Estimating and Replacing Fluid and Electrolytes
A safe fluid prescription is constructed by adding three separately estimated components: maintenance, deficit and ongoing losses. Maintenance replaces normal obligatory losses (urine, stool, sweat, insensible losses from skin and breath) and is most simply calculated by the Holliday-Segar '4-2-1' rule: 4 mL/kg/h for the first 10 kg of body weight, 2 mL/kg/h for the next 10 kg, and 1 mL/kg/h for each kilogram above 20 — so a 70 kg adult needs (40 + 20 + 50) = 110 mL/h, about 2.5–2.6 litres per day, carrying the daily sodium (~1–2 mmol/kg) and potassium (~0.5–1 mmol/kg). Deficit is the volume the patient is already short of before you start — estimated clinically from the history (vomiting, poor intake, bleeding) and signs of dehydration: thirst, dry mucous membranes, reduced skin turgor, tachycardia, hypotension (a late sign), prolonged capillary refill, and a low urine output (aim for ≥0.5 mL/kg/h).

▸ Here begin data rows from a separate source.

(* ===== verification/Tlb.v ===== *)
(** * Translation look-aside buffer: [rtl/core/mmu/tlb.sv]

    The module's parameters [ENTRIES] and [ASID_WIDTH] are section variables; the response is a
    function of the entries and the request, [tlb_next] is the clock edge. *)

From S2P Require Import Prelude.

Definition SATP_MODE_BARE : Z := 0.
Definition SATP_MODE_SV32 : Z := 1.
Definition SATP_MODE_SV48 : Z := 9.
Definition SATP_MODE_SV57 : Z := 10.

Record tlb_entry := mk_tlb_entry {
  e_valid : bool;
  e_mode : Z;
  e_asid : Z;
  e_vpn : Z;
  e_ppn : Z;
  e_level : Z;
  e_g : bool;
  e_u : bool;
  e_r : bool;
  e_w : bool;
  e_x : bool;
  e_a : bool;
  e_d : bool
}.

#[global] Instance settable_tlb_entry : Settable tlb_entry :=
  fun e => mk_tlb_entry (e_valid e) (e_mode e) (e_asid e) (e_vpn e) (e_ppn e) (e_level e) (e_g e)
             (e_u e) (e_r e) (e_w e) (e_x e) (e_a e) (e_d e).

Record tlb := mk_tlb { entries : list tlb_entry; repl_ptr : Z }.

Record tlb_req := mk_tlb_req {
  req_valid : bool;
  req_vaddr : Z;
  req_asid : Z;
  req_mode : Z;
  req_priv : Z;
  req_is_fetch : bool;
  req_is_store : bool;
  req_sum : bool;
  req_mxr : bool
}.

Record tlb_resp := mk_tlb_resp {
  resp_valid : bool;
  resp_hit : bool;
  resp_paddr : Z;
  resp_page_fault : bool;
  resp_need_ptw : bool
}.

(** The refill port: the entry it writes is [rf_entry] made valid. *)
Record tlb_refill := mk_tlb_refill { refill_valid : bool; rf_entry : tlb_entry }.

Record tlb_flush := mk_tlb_flush {
  flush_all : bool;
  flush_asid_valid : bool;
  flush_asid : Z;
  flush_vpn_valid : bool;
  flush_vpn : Z;
  flush_mode : Z
}.

#[global] Instance settable_tlb_req : Settable tlb_req :=
  fun q => mk_tlb_req (req_valid q) (req_vaddr q) (req_asid q) (req_mode q) (req_priv q)
             (req_is_fetch q) (req_is_store q) (req_sum q) (req_mxr q).
#[global] Instance settable_tlb_refill : Settable tlb_refill :=
  fun r => mk_tlb_refill (refill_valid r) (rf_entry r).
#[global] Instance settable_tlb_flush : Settable tlb_flush :=
  fun f => mk_tlb_flush (flush_all f) (flush_asid_valid f) (flush_asid f) (flush_vpn_valid f)
             (flush_vpn f) (flush_mode f).

(** ** Functions of the module *)

Definition is_supported_mode (mode : Z) : bool :=
  (mode =? SATP_MODE_BARE) || (mode =? SATP_MODE_SV32) ||
  (mode =? SATP_MODE_SV48) || (mode =? SATP_MODE_SV57).

Definition vpn_width (mode : Z) : Z :=
  if mode =? SATP_MODE_SV32 then 20
  else if mode =? SATP_MODE_SV48 then 36
  else if mode =? SATP_MODE_SV57 then 45
  else 0.

Definition vpn_stride (mode : Z) : Z :=
  if mode =? SATP_MODE_SV32 then 10
  else if (mode =? SATP_MODE_SV48) || (mode =? SATP_MODE_SV57) then 9
  else 0.

(** [for (i = ignore; i < width; i++) mask[i] = 1'b1]: [n] iterations from [i]. *)
Fixpoint mask_loop (n : nat) (i mask : Z) : Z :=
  match n with
  | O => mask
  | S n => mask_loop n (i + 1) (set_bit mask i true)
  end.

Definition make_vpn_mask (mode level : Z) : Z :=
  let width := vpn_width mode in
  let stride := vpn_stride mode in
  let ignore := level * stride in
  if 0 <? width then mask_loop (Z.to_nat (width - ignore)) ignore 0 else 0.

Definition vaddr_to_vpn (vaddr mode : Z) : Z :=
  if mode =? SATP_MODE_SV32 then vaddr@[31:12]
  else if mode =? SATP_MODE_SV48 then vaddr@[47:12]
  else if mode =? SATP_MODE_SV57 then vaddr@[56:12]
  else 0.

Definition page_shift (mode level : Z) : Z := wrap 6 (12 + level * vpn_stride mode).

Definition entry_match (e : tlb_entry) (vpn asid mode : Z) : bool :=
  let mask := make_vpn_mask (e_mode e) (e_level e) in
  e_valid e && (e_mode e =? mode) && (e_g e || (e_asid e =? asid)) &&
  (Z.land (Z.lxor (e_vpn e) vpn) mask =? 0).

Definition allow_access (is_fetch is_store priv_u sum mxr u r w x a d : bool) : bool :=
  let is_load := negb is_fetch && negb is_store in
  let readable := r || (mxr && x) in
  let priv_ok :=
    if u then (if priv_u then true else negb is_fetch && sum) else negb priv_u in
  a && priv_ok && ((is_fetch && x) || (is_store && w && d) || (is_load && readable)).

(** ** Response *)

(** The search loop: the first matching entry. *)
Fixpoint first_match (l : list tlb_entry) (vpn asid mode : Z) : option tlb_entry :=
  match l with
  | [] => None
  | e :: l => if entry_match e vpn asid mode then Some e else first_match l vpn asid mode
  end.

(** [(1 << shift_index) - 1]; [shift_index] is the 6-bit [page_shift], so the all-ones arm
    ([shift_index >= XLEN]) is never taken. *)
Definition low_mask (shift_index : Z) : Z :=
  if 64 <=? shift_index then Z.ones 64 else wrap 64 (Z.shiftl 1 shift_index - 1).

Definition hit_paddr (e : tlb_entry) (vaddr : Z) : Z :=
  let m := low_mask (page_shift (e_mode e) (e_level e)) in
  Z.lor (Z.land (cat 12 (e_ppn e) 0) (bnot 64 m)) (Z.land vaddr m).

Definition entry_allows (e : tlb_entry) (q : tlb_req) : bool :=
  allow_access (req_is_fetch q) (req_is_store q) (req_priv q =? 0) (req_sum q) (req_mxr q)
    (e_u e) (e_r e) (e_w e) (e_x e) (e_a e) (e_d e).

(** The search a request performs. *)
Definition tlb_search (t : tlb) (q : tlb_req) : option tlb_entry :=
  first_match (entries t) (vaddr_to_vpn (req_vaddr q) (req_mode q)) (req_asid q) (req_mode q).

Ongoing/abnormal losses are whatever the patient continues to lose abnormally and must be measured and replaced volume-for-volume with a fluid of similar composition — nasogastric aspirate, high-output fistula or stoma, biliary or pancreatic drainage, diarrhoea, and third-space sequestration into inflamed bowel and peritoneum after major abdominal surgery or in obstruction and peritonitis. The fluid you choose depends on the indication, and the common crystalloids differ in composition: 0.9% 'normal' saline (NS) is isotonic with Na 154 and Cl 154 mmol/L and no potassium or buffer — useful for resuscitation and for replacing gastric/chloride losses, but large volumes cause a hyperchloraemic metabolic acidosis; Ringer's lactate / Hartmann's is a balanced crystalloid closer to plasma (Na ~131, Cl ~111, K ~5, Ca ~2 mmol/L plus lactate as a bicarbonate precursor), generally preferred for resuscitation and routine replacement; 5% dextrose (D5W) provides essentially free water once its glucose is metabolised and almost no electrolytes, so it treats free-water deficit but is a poor resuscitation fluid. Reassess frequently — the prescription is a hypothesis to be tested against urine output, vital signs and electrolytes, not set once and forgotten.
Provided image
| Crystalloid | Na (mmol/L) | Cl (mmol/L) | K (mmol/L) | Other | Main use / caution |
|---|---|---|---|---|---|
| 0.9% normal saline | 154 | 154 | 0 | Isotonic | Resuscitation, gastric/Cl loss; high volumes → hyperchloraemic acidosis |
| Ringer's lactate (Hartmann's) | ~131 | ~111 | ~5 | Ca ~2, lactate ~29 (buffer) | Balanced; preferred for resuscitation/routine replacement |
| 5% dextrose (D5W) | 0 | 0 | 0 | 50 g glucose/L | Free-water replacement; NOT for resuscitation |
SELF-CHECK
Using the Holliday-Segar 4-2-1 rule, what is the approximate hourly maintenance fluid rate for a 70 kg adult?
A. 70 mL/h
B. 110 mL/h
C. 210 mL/h
D. 280 mL/h
Reveal Answer
Answer: B. 110 mL/h
4 mL/kg/h for the first 10 kg = 40, plus 2 mL/kg/h for the next 10 kg = 20, plus 1 mL/kg/h for the remaining 50 kg = 50, totalling 110 mL/h (about 2.5 L/day). This is maintenance only — any deficit and ongoing losses must be added separately.